• [What you should do]: Each record below must be written out again in exactly the same form.

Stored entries
(** * notu-api: notes, likes, trash and friends over a document store

    A shallow embedding of the request handlers of [src/routes/notes.ts]
    and of the auth/friends router, together with the two Mongoose schemas
    ([src/models/Note.ts], [src/models/User.ts]) they operate on.

    Conventions of the embedding.
    - A collection is a finite map from [_id.toString()], the 24 lower-case
      hexadecimal digits of the document's ObjectId, to the document.
    - What a client sends as an id (a path parameter) is any string;
      Mongoose casts it to an ObjectId when it is used as [_id] in a query
      ([castObjectId]): 24 hexadecimal digits in either case are accepted,
      anything else throws a [CastError], which the handler's [catch] turns
      into its 500 answer (so with bson 5 and later, that is Mongoose 7 and
      later; earlier releases also took any string of 12 bytes).
      Comparisons written [x.toString() === id] in the source compare with
      the string as sent.
    - [req.userId], the [userId] of a decoded token and the [userId] path
      of a note come from [user._id.toString()] (the tokens are minted
      from it, and notes are only ever written with [req.userId]); they
      are id strings in the form above, so casting them is the identity
      and is left out.
    - A string is the UTF-8 text the database holds.  [length] counts
      UTF-16 code units ([jsLength]), [trim] strips the white space and
      line terminators of ECMAScript, and [toLowerCase], which needs the
      Unicode case tables, is a parameter.
    - A handler is a function from the database to the new database and
      the HTTP response.  The clock reading of the request and the
      ObjectId minted by [new Note]/[new User] are inputs of the handler.
    - [doc.save()] of a loaded document validates the document against
      its schema and, when that passes, sends the paths the handler
      changed; [findByIdAndUpdate] runs no validation.  Two [save]s under
      [Promise.all] are independent: one may be written although the
      other is rejected, and the handler then answers 500.  When both
      saved documents are copies of the same stored document, the second
      is subject to Mongoose's version check (see [User_save]).
    - Mongoose's bookkeeping ([createdAt], [updatedAt], [__v], the [_id] of
      an embedded image) is not represented.
    - A rejected promise or thrown error inside a handler's [try] block
      leads to its [catch] branch (status 500). *)

From stdpp Require Import gmap strings list fin_maps sorting pretty.
From Stdlib Require Import ZArith Ascii.

Open Scope Z_scope.
Open Scope string_scope.

(** ** JavaScript string helpers *)

(** The number of UTF-16 code units a UTF-8 byte stands for: a byte below
    0x80 or the lead byte of a two- or three-byte sequence starts a code
    point of the basic plane (one unit), the lead byte of a four-byte
    sequence one beyond it (a surrogate pair), a continuation byte
    nothing. *)
Definition unitsOf (c : ascii) : nat :=
  let n := nat_of_ascii c in
  if (n <? 128)%nat then 1%nat
  else if (n <? 192)%nat then 0%nat
  else if (n <? 240)%nat then 1%nat
  else 2%nat.

(** [s.length] *)
Fixpoint jsLength (s : string) : nat :=
  match s with
  | EmptyString => 0%nat
  | String c s' => (unitsOf c + jsLength s')%nat
  end.

(** U+FFFD, which the driver writes for half a surrogate pair. *)
Definition replacementCharacter : string :=
  String (ascii_of_nat 239) (String (ascii_of_nat 191) (String (ascii_of_nat 189) "")).

(** [s.substring(0, n)]: the first [n] code units.  When the cut falls
    inside a surrogate pair the text that reaches the database ends in
    U+FFFD. *)
Fixpoint substring0 (n : nat) (s : string) : string :=
  match s with
  | EmptyString => EmptyString
  | String c s' =>
      if (unitsOf c <=? n)%nat then String c (substring0 (n - unitsOf c) s')
      else if (n =? 0)%nat then EmptyString
      else replacementCharacter
  end.

(** The white space and line terminators of ECMAScript, by their UTF-8
    bytes: U+0009 to U+000D and U+0020; *)
Definition isSpace1 (c : ascii) : bool :=
  let n := nat_of_ascii c in
  ((9 <=? n)%nat && (n <=? 13)%nat || (n =? 32)%nat)%bool.

(** U+00A0; *)
Definition isSpace2 (c1 c2 : ascii) : bool :=
  ((nat_of_ascii c1 =? 194)%nat && (nat_of_ascii c2 =? 160)%nat)%bool.

(** U+1680, U+2000 to U+200A, U+2028, U+2029, U+202F, U+205F, U+3000 and
    U+FEFF. *)
Definition isSpace3 (c1 c2 c3 : ascii) : bool :=
  let n1 := nat_of_ascii c1 in
  let n2 := nat_of_ascii c2 in
  let n3 := nat_of_ascii c3 in
  ((n1 =? 225)%nat && (n2 =? 154)%nat && (n3 =? 128)%nat
   || (n1 =? 226)%nat && (n2 =? 128)%nat
      && ((128 <=? n3)%nat && (n3 <=? 138)%nat
          || (n3 =? 168)%nat || (n3 =? 169)%nat || (n3 =? 175)%nat)
   || (n1 =? 226)%nat && (n2 =? 129)%nat && (n3 =? 159)%nat
   || (n1 =? 227)%nat && (n2 =? 128)%nat && (n3 =? 128)%nat
   || (n1 =? 239)%nat && (n2 =? 187)%nat && (n3 =? 191)%nat)%bool.

Section DropSpaces.

(** Which one-, two- and three-byte sequences count as white space. *)
Variable p1 : ascii → bool.
Variable p2 : ascii → ascii → bool.
Variable p3 : ascii → ascii → ascii → bool.

(** Whether [l] begins with a white-space character. *)
Definition leadsWithSpace (l : list ascii) : bool :=
  match l with
  | c1 :: r1 =>
      p1 c1
      || match r1 with
         | c2 :: r2 =>
             p2 c1 c2
             || match r2 with
                | c3 :: _ => p3 c1 c2 c3
                | [] => false
                end
         | [] => false
         end
  | [] => false
  end.

(** [l] without the white-space characters it begins with. *)
Fixpoint dropSpaces (l : list ascii) : list ascii :=
  match l with
  | c1 :: r1 =>
      if p1 c1 then dropSpaces r1
      else
        match r1 with
        | c2 :: r2 =>
            if p2 c1 c2 then dropSpaces r2
            else
              match r2 with
              | c3 :: r3 => if p3 c1 c2 c3 then dropSpaces r3 else l
              | [] => l
              end
        | [] => l
        end
  | [] => []
  end.

End DropSpaces.

(** [s.trimStart()] and [s.trimEnd()] on the bytes of [s]; at the end of
    the text the bytes of a character are met last byte first. *)
Definition trimStartBytes : list ascii → list ascii :=
  dropSpaces isSpace1 isSpace2 isSpace3.

Definition trimEndBytes (l : list ascii) : list ascii :=
  reverse (dropSpaces isSpace1 (λ c2 c1, isSpace2 c1 c2)
                      (λ c3 c2 c1, isSpace3 c1 c2 c3) (reverse l)).

(** [s.trim()] *)
Definition trim (s : string) : string :=
  String.string_of_list_ascii (trimEndBytes (trimStartBytes (String.list_ascii_of_string s))).

(** [s.startsWith(p)] *)
Definition startsWith (s p : string) : bool := String.prefix p s.

(** JavaScript truthiness of a possibly missing string: [undefined] and
    the empty string are falsy. *)
Definition truthy (s : option string) : bool :=
  match s with
  | Some v => bool_decide (v ≠ "")
  | None => false
  end.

• [Result of the exercise]:
(** * notu-api: notes, likes, trash and friends over a document store

    A shallow embedding of the request handlers of [src/routes/notes.ts]
    and of the auth/friends router, together with the two Mongoose schemas
    ([src/models/Note.ts], [src/models/User.ts]) they operate on.

    Conventions of the embedding.
    - A collection is a finite map from [_id.toString()], the 24 lower-case
      hexadecimal digits of the document's ObjectId, to the document.
    - What a client sends as an id (a path parameter) is any string;
      Mongoose casts it to an ObjectId when it is used as [_id] in a query
      ([castObjectId]): 24 hexadecimal digits in either case are accepted,
      anything else throws a [CastError], which the handler's [catch] turns
      into its 500 answer (so with bson 5 and later, that is Mongoose 7 and
      later; earlier releases also took any string of 12 bytes).
      Comparisons written [x.toString() === id] in the source compare with
      the string as sent.
    - [req.userId], the [userId] of a decoded token and the [userId] path
      of a note come from [user._id.toString()] (the tokens are minted
      from it, and notes are only ever written with [req.userId]); they
      are id strings in the form above, so casting them is the identity
      and is left out.
    - A string is the UTF-8 text the database holds.  [length] counts
      UTF-16 code units ([jsLength]), [trim] strips the white space and
      line terminators of ECMAScript, and [toLowerCase], which needs the
      Unicode case tables, is a parameter.
    - A handler is a function from the database to the new database and
      the HTTP response.  The clock reading of the request and the
      ObjectId minted by [new Note]/[new User] are inputs of the handler.
    - [doc.save()] of a loaded document validates the document against
      its schema and, when that passes, sends the paths the handler
      changed; [findByIdAndUpdate] runs no validation.  Two [save]s under
      [Promise.all] are independent: one may be written although the
      other is rejected, and the handler then answers 500.  When both
      saved documents are copies of the same stored document, the second
      is subject to Mongoose's version check (see [User_save]).
    - Mongoose's bookkeeping ([createdAt], [updatedAt], [__v], the [_id] of
      an embedded image) is not represented.
    - A rejected promise or thrown error inside a handler's [try] block
      leads to its [catch] branch (status 500). *)

From stdpp Require Import gmap strings list fin_maps sorting pretty.
From Stdlib Require Import ZArith Ascii.

Open Scope Z_scope.
Open Scope string_scope.

(** ** JavaScript string helpers *)

(** The number of UTF-16 code units a UTF-8 byte stands for: a byte below
    0x80 or the lead byte of a two- or three-byte sequence starts a code
    point of the basic plane (one unit), the lead byte of a four-byte
    sequence one beyond it (a surrogate pair), a continuation byte
    nothing. *)
Definition unitsOf (c : ascii) : nat :=
  let n := nat_of_ascii c in
  if (n <? 128)%nat then 1%nat
  else if (n <? 192)%nat then 0%nat
  else if (n <? 240)%nat then 1%nat
  else 2%nat.

(** [s.length] *)
Fixpoint jsLength (s : string) : nat :=
  match s with
  | EmptyString => 0%nat
  | String c s' => (unitsOf c + jsLength s')%nat
  end.

(** U+FFFD, which the driver writes for half a surrogate pair. *)
Definition replacementCharacter : string :=
  String (ascii_of_nat 239) (String (ascii_of_nat 191) (String (ascii_of_nat 189) "")).

(** [s.substring(0, n)]: the first [n] code units.  When the cut falls
    inside a surrogate pair the text that reaches the database ends in
    U+FFFD. *)
Fixpoint substring0 (n : nat) (s : string) : string :=
  match s with
  | EmptyString => EmptyString
  | String c s' =>
      if (unitsOf c <=? n)%nat then String c (substring0 (n - unitsOf c) s')
      else if (n =? 0)%nat then EmptyString
      else replacementCharacter
  end.

(** The white space and line terminators of ECMAScript, by their UTF-8
    bytes: U+0009 to U+000D and U+0020; *)
Definition isSpace1 (c : ascii) : bool :=
  let n := nat_of_ascii c in
  ((9 <=? n)%nat && (n <=? 13)%nat || (n =? 32)%nat)%bool.

(** U+00A0; *)
Definition isSpace2 (c1 c2 : ascii) : bool :=
  ((nat_of_ascii c1 =? 194)%nat && (nat_of_ascii c2 =? 160)%nat)%bool.

(** U+1680, U+2000 to U+200A, U+2028, U+2029, U+202F, U+205F, U+3000 and
    U+FEFF. *)
Definition isSpace3 (c1 c2 c3 : ascii) : bool :=
  let n1 := nat_of_ascii c1 in
  let n2 := nat_of_ascii c2 in
  let n3 := nat_of_ascii c3 in
  ((n1 =? 225)%nat && (n2 =? 154)%nat && (n3 =? 128)%nat
   || (n1 =? 226)%nat && (n2 =? 128)%nat
      && ((128 <=? n3)%nat && (n3 <=? 138)%nat
          || (n3 =? 168)%nat || (n3 =? 169)%nat || (n3 =? 175)%nat)
   || (n1 =? 226)%nat && (n2 =? 129)%nat && (n3 =? 159)%nat
   || (n1 =? 227)%nat && (n2 =? 128)%nat && (n3 =? 128)%nat
   || (n1 =? 239)%nat && (n2 =? 187)%nat && (n3 =? 191)%nat)%bool.

Section DropSpaces.

(** Which one-, two- and three-byte sequences count as white space. *)
Variable p1 : ascii → bool.
Variable p2 : ascii → ascii → bool.
Variable p3 : ascii → ascii → ascii → bool.

(** Whether [l] begins with a white-space character. *)
Definition leadsWithSpace (l : list ascii) : bool :=
  match l with
  | c1 :: r1 =>
      p1 c1
      || match r1 with
         | c2 :: r2 =>
             p2 c1 c2
             || match r2 with
                | c3 :: _ => p3 c1 c2 c3
                | [] => false
                end
         | [] => false
         end
  | [] => false
  end.

(** [l] without the white-space characters it begins with. *)
Fixpoint dropSpaces (l : list ascii) : list ascii :=
  match l with
  | c1 :: r1 =>
      if p1 c1 then dropSpaces r1
      else
        match r1 with
        | c2 :: r2 =>
            if p2 c1 c2 then dropSpaces r2
            else
              match r2 with
              | c3 :: r3 => if p3 c1 c2 c3 then dropSpaces r3 else l
              | [] => l
              end
        | [] => l
        end
  | [] => []
  end.

End DropSpaces.

(** [s.trimStart()] and [s.trimEnd()] on the bytes of [s]; at the end of
    the text the bytes of a character are met last byte first. *)
Definition trimStartBytes : list ascii → list ascii :=
  dropSpaces isSpace1 isSpace2 isSpace3.

Definition trimEndBytes (l : list ascii) : list ascii :=
  reverse (dropSpaces isSpace1 (λ c2 c1, isSpace2 c1 c2)
                      (λ c3 c2 c1, isSpace3 c1 c2 c3) (reverse l)).

(** [s.trim()] *)
Definition trim (s : string) : string :=
  String.string_of_list_ascii (trimEndBytes (trimStartBytes (String.list_ascii_of_string s))).

(** [s.startsWith(p)] *)
Definition startsWith (s p : string) : bool := String.prefix p s.

(** JavaScript truthiness of a possibly missing string: [undefined] and
    the empty string are falsy. *)
Definition truthy (s : option string) : bool :=
  match s with
  | Some v => bool_decide (v ≠ "")
  | None => false
  end.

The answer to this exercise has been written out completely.